Data records:
(* ===== verification/File.v ===== *)
(** * file.c and pipealloc: open files

    The file table is shared by all processes; an entry is in use while its
    reference count is positive.  Device files go to the console, the only
    driver registered in [devsw]. *)

From S2P Require Import Prelude Monad Locks Memory CString Mmu Kalloc Vm FsState FsLayout Log Fs Dir Console Kernel Pipe.

Open Scope Z_scope.
Open Scope kernel_scope.

Definition CONSOLE : Z := 1.

(** The device table as the file system sees it: no driver inside it. *)
Definition nodev (_ : Z) : devsw := mkDevsw None None.

Definition with_fref (v : Z) (f : file) : file :=
  mkFile (f_type f) v (f_readable f) (f_writable f) (f_pipe f) (f_ip f) (f_off f).
Definition with_foff (v : Z) (f : file) : file :=
  mkFile (f_type f) (f_ref f) (f_readable f) (f_writable f) (f_pipe f) (f_ip f) v.
Definition with_ftype (v : ftype) (f : file) : file :=
  mkFile v (f_ref f) (f_readable f) (f_writable f) (f_pipe f) (f_ip f) (f_off f).

Definition get_file (i : nat) : M kernel file := fun s =>
  match k_files s !! i with
  | Some f => Ok f s
  | None => Fault "file index"
  end.

Definition upd_file (i : nat) (g : file -> file) : M kernel unit :=
  modify (fun s => set_files (alter g i (k_files s)) s).

Definition fileinit : M kernel unit := initlock LkFtable.

Definition filealloc : M kernel (option nat) :=
  acquire LkFtable ;;
  do s <- get;
  match list_find (fun f => f_ref f = 0) (k_files s) with
  | Some (i, _) => upd_file i (with_fref 1) ;; release LkFtable ;; ret (Some i)
  | None => release LkFtable ;; ret None
  end.

Definition filedup (i : nat) : M kernel nat :=
  acquire LkFtable ;;
  do f <- get_file i;
  if f_ref f <? 1 then panic "filedup"
  else upd_file i (with_fref (f_ref f + 1)) ;; release LkFtable ;; ret i.

Section file.
Context (kend : Z).

Definition fileclose (i : nat) : M kernel unit :=
  acquire LkFtable ;;
  do f <- get_file i;
  if f_ref f <? 1 then panic "fileclose"
  else if 0 <? f_ref f - 1 then upd_file i (with_fref (f_ref f - 1)) ;; release LkFtable
  else
    upd_file i (fun f => with_ftype FD_NONE (with_fref 0 f)) ;;
    release LkFtable ;;
    match f_type f with
    | FD_PIPE => pipeclose kend (f_pipe f) (f_writable f)
    | FD_INODE => in_fs begin_op ;; in_fs (iput (f_ip f)) ;; in_fs end_op
    | FD_NONE => ret tt
    end.

Definition filestat (i : nat) : M kernel (option stat) :=
  do f <- get_file i;
  match f_type f with
  | FD_INODE =>
      in_fs (ilock (Some (f_ip f))) ;;
      do st <- in_fs (stati (f_ip f));
      in_fs (iunlock (Some (f_ip f))) ;;
      ret (Some st)
  | _ => ret None
  end.

(** readi and writei with the console behind its device number; both give up
    the inode while they wait for the console. *)
Definition kreadi (ip : nat) (off n : Z) : M kernel (Z * list Z) :=
  do p <- in_fs (get_inode ip);
  if (i_type p =? T_DEV) && (i_major p =? CONSOLE) then
    in_fs (iunlock (Some ip)) ;;
    do me <- cur_proc;
    do r <- in_cons (consoleread (p_killed me) n);
    in_fs (ilock (Some ip)) ;;
    ret r
  else in_fs (readi nodev ip off n).

Definition kwritei (ip : nat) (src : list Z) (off n : Z) : M kernel Z :=
  do p <- in_fs (get_inode ip);
  if (i_type p =? T_DEV) && (i_major p =? CONSOLE) then
    in_fs (iunlock (Some ip)) ;;
    do r <- in_cons (consolewrite src n);
    in_fs (ilock (Some ip)) ;;
    ret r
  else in_fs (writei nodev ip src off n).

Definition fileread (i : nat) (n : Z) : M kernel (Z * list Z) :=
  do f <- get_file i;
  if negb (f_readable f) then ret (-1, [])
  else match f_type f with
       | FD_PIPE => piperead (f_pipe f) n
       | FD_INODE =>
           in_fs (ilock (Some (f_ip f))) ;;
           do ' (r, l) <- kreadi (f_ip f) (f_off f) (u32 n);
           (if 0 <? r then upd_file i (with_foff (u32 (f_off f + r))) else ret tt) ;;
           in_fs (iunlock (Some (f_ip f))) ;;
           ret (r, l)
       | FD_NONE => panic "fileread"
       end.

(** The most a single transaction of filewrite carries. *)
Definition FILEWRITE_MAX : Z := ((LOGSIZE - 1 - 1 - 2) / 2) * 512.

(** The loop of filewrite: [src] are the bytes from position [i] on. *)
Fixpoint filewrite_loop (fd : nat) (src : list Z) (i n : Z) (fuel : nat) : M kernel Z :=
  match fuel with
  | O => fault "filewrite: loop bound"
  | S fuel =>
      if i <? n then
        let n1 := if FILEWRITE_MAX <? n - i then FILEWRITE_MAX else n - i in
        in_fs begin_op ;;
        do f <- get_file fd;
        in_fs (ilock (Some (f_ip f))) ;;
        do r <- kwritei (f_ip f) (take (Z.to_nat n1) src) (f_off f) n1;
        (if 0 <? r then upd_file fd (with_foff (u32 (f_off f + r))) else ret tt) ;;
        in_fs (iunlock (Some (f_ip f))) ;;
        in_fs end_op ;;
        if r <? 0 then ret (-1)
        else if negb (r =? n1) then panic "short filewrite"
        else filewrite_loop fd (drop (Z.to_nat r) src) (i + r) n fuel
      else ret (if i =? n then n else -1)
  end.

Definition filewrite (i : nat) (src : list Z) (n : Z) : M kernel Z :=
  do f <- get_file i;
  if negb (f_writable f) then ret (-1)
  else match f_type f with
       | FD_PIPE => pipewrite (f_pipe f) src n
       | FD_INODE => filewrite_loop i src 0 n (S (Z.to_nat (n / FILEWRITE_MAX + 1)))
       | FD_NONE => panic "filewrite"
       end.

(** pipealloc: two files and a page; what was taken is given back when
    something is missing.  The data bytes of a fresh pipe are whatever the page
    holds; they are not read before they are written, and are zeros here. *)
Definition pipealloc : M kernel (option (nat * nat)) :=
  do f0 <- filealloc;
  match f0 with
  | None => ret None
  | Some f0 =>
      do f1 <- filealloc;
      match f1 with
      | None => fileclose f0 ;; ret None
      | Some f1 =>
          do p <- in_mem kalloc;
          if p =? 0 then fileclose f0 ;; fileclose f1 ;; ret None
          else
            put_pipe p (mkPipe (repeat 0 512) 0 0 true true) ;;
            initlock (LkPipe p) ;;
            upd_file f0 (fun f => mkFile FD_PIPE (f_ref f) true false p (f_ip f) (f_off f)) ;;
            upd_file f1 (fun f => mkFile FD_PIPE (f_ref f) false true p (f_ip f) (f_off f)) ;;
            ret (Some (f0, f1))
      end
  end.
End file.
(* ===== verification/ExecSpec.v ===== *)
(** * exec commits last

    Everything exec does before its commit is done on a page table of its own
    and on the file system; the calling process is changed only once nothing
    can fail any more. *)

From S2P Require Import Prelude Monad Locks Memory CString Mmu Kalloc Vm VmSpec FsState FsLayout Log Fs Dir Console Kernel KernelSpec Pipe File Proc SysArg Exec.

Open Scope Z_scope.
Open Scope kernel_scope.

Lemma quietly_at_cwd {A} path (f : nat -> M fstate A) : quietly (at_cwd path f).
Proof. unfold at_cwd. solve_quiet. Qed.

Lemma quietly_kreadi ip off n : quietly (kreadi ip off n).
Proof. unfold kreadi. solve_quiet. Qed.

#[export] Hint Resolve quietly_at_cwd quietly_kreadi : quiet.

Lemma quietly_loaduvm pgdir addr ip offset sz : quietly (loaduvm pgdir addr ip offset sz).
Proof.
  unfold loaduvm. destruct (negb _); [auto with quiet|].
  generalize (S (Z.to_nat (sz / PGSIZE + 1))) 0. intros fuel. induction fuel as [|fuel IH]; intros i;
    cbn [loaduvm_loop]; solve_quiet.
Qed.

Lemma quietly_copyout_bytes pgdir va bs : quietly (copyout_bytes pgdir va bs).
Proof. apply quietly_in_mem. Qed.

#[export] Hint Resolve quietly_loaduvm quietly_copyout_bytes : quiet.

Lemma quietly_load_segments kend pgdir ip off sz count : quietly (load_segments kend pgdir ip off sz count).
Proof. revert off sz. induction count as [|count IH]; intros off sz; cbn [load_segments]; solve_quiet. Qed.

Lemma quietly_push_args pgdir sp argc argv : quietly (push_args pgdir sp argc argv).
Proof. revert sp argc. induction argv as [|a argv IH]; intros sp argc; cbn [push_args]; solve_quiet. Qed.

Lemma quietly_exec_bad kend pgdir ip : quietly (exec_bad kend pgdir ip).
Proof. unfold exec_bad. solve_quiet. Qed.

Lemma quietly_knamei path : quietly (knamei path).
Proof. apply quietly_at_cwd. Qed.

#[export] Hint Resolve quietly_load_segments quietly_push_args quietly_exec_bad quietly_knamei : quiet.

(** [fails_quietly f]: when [f] returns -1, it was quiet. *)
Definition fails_quietly (f : M kernel Z) : Prop := forall s s', f s = Ok (-1) s' -> quiet s s'.

Lemma quietly_fails f : quietly f -> fails_quietly f.
Proof. intros H s s'. apply H. Qed.

Lemma fails_quietly_bind {A} (m : M kernel A) k :
  quietly m -> (forall a, fails_quietly (k a)) -> fails_quietly (bind m k).
Proof.
  intros Hm Hk s s'. unfold bind. destruct (m s) as [a s1| | |] eqn:E; try done.
  intros E'. transitivity s1; [by eapply Hm|by eapply Hk].
Qed.

(** A program that ends in success whatever it does before. *)
Definition succeeds (f : M kernel Z) : Prop := forall s r s', f s = Ok r s' -> r = 0.

Lemma succeeds_bind {A} (m : M kernel A) k : (forall a, succeeds (k a)) -> succeeds (bind m k).
Proof. intros Hk s r s'. unfold bind. destruct (m s); try done. apply Hk. Qed.

Lemma succeeds_ret : succeeds (ret 0).
Proof. by intros s r s' [= <- _]. Qed.

Lemma succeeds_fails f : succeeds f -> fails_quietly f.
Proof. intros H s s' E. by specialize (H _ _ _ E). Qed.

Ltac fails_step :=
  match goal with
  | |- fails_quietly (bind _ _) => apply fails_quietly_bind; [solve [auto with quiet]|intros ?]
  | |- fails_quietly (match ?x with _ => _ end) => destruct x
  | |- fails_quietly _ => solve [apply quietly_fails; auto with quiet]
  end.

Lemma fails_exec_stack kend path argv elf pgdir sz : fails_quietly (exec_stack kend path argv elf pgdir sz).
Proof.
  unfold exec_stack. repeat fails_step.
  all: apply succeeds_fails; repeat (apply succeeds_bind; intros _); apply succeeds_ret.
Qed.

(** exec returns 0 or -1. *)
Definition two_results (f : M kernel Z) : Prop := forall s r s', f s = Ok r s' -> r = 0 \/ r = -1.

Lemma two_results_bind {A} (m : M kernel A) k : (forall a, two_results (k a)) -> two_results (bind m k).
Proof. intros Hk s r s'. unfold bind. destruct (m s); try done. apply Hk. Qed.

Lemma two_results_ret r : r = 0 \/ r = -1 -> two_results (ret r).
Proof. intros H s r' s' [= <- _]. exact H. Qed.

Ltac two_results_step :=
  match goal with
  | |- two_results (bind _ _) => apply two_results_bind; intros ?
  | |- two_results (ret _) => apply two_results_ret; auto
  | |- two_results (fault _) => intros ? ? ? [=]
  | |- two_results (match ?x with _ => _ end) => destruct x
  end.

Lemma exec_result kend kdata path argv : two_results (exec kend kdata path argv).
Proof. unfold exec, exec_stack, exec_bad. repeat two_results_step. Qed.

(** A running process keeps its entry when only sleepers are woken. *)
Lemma quiet_runs s s' i me : quiet s s' -> runs i me s -> p_state me <> SLEEPING -> runs i me s'.
Proof.
  intros (Hc & _ & _ & _ & _ & Hp) [Hcur Hi] Hst. split; [by rewrite Hc|].
  destruct (Forall2_lookup_l _ _ _ _ _ Hp Hi) as (me' & Hi' & [->|[? _]]); done.
Qed.

(** C17: an exec that fails leaves the calling process as it was in the process
    table: its entry, with its page table, size, trap frame, open files,
    directory and name, is the same.  No other entry is changed either, except
    that processes which slept may have been made runnable, as end_op does
    with those that wait for the log; the open files, the pipes and the next
    process number are the same.  A failing exec returns -1; when it returns
    anything else it returns 0. *)
Theorem exec_failure_keeps_image kend kdata path argv s r s' i me :
  runs i me s -> p_state me = RUNNING -> exec kend kdata path argv s = Ok r s' ->
  r = 0 \/
  r = -1 /\ runs i me s' /\ Forall2 roused (k_procs s) (k_procs s') /\
  k_files s' = k_files s /\ k_pipes s' = k_pipes s /\ k_nextpid s' = k_nextpid s /\ k_initproc s' = k_initproc s.
Proof.
  intros Hr Hst E. destruct (decide (r = -1)) as [->|Hne].
  - right. assert (Hq : quiet s s').
    { revert s s' Hr E. intros s s' _. revert s s'. change (fails_quietly (exec kend kdata path argv)). unfold exec.
      repeat fails_step; apply fails_exec_stack. }
    split; [done|]. split; [apply (quiet_runs _ _ _ _ Hq Hr); congruence|]. destruct Hq as (_ & ? & ? & ? & ? & ?). by split_and!.
  - left. by destruct (exec_result _ _ _ _ _ _ _ E).
Qed.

• _Task statement_
Your task is to gather all lines from the entries above that hold the word "changed".

• _Reply_
    and on the file system; the calling process is changed only once nothing
    directory and name, is the same.  No other entry is changed either, except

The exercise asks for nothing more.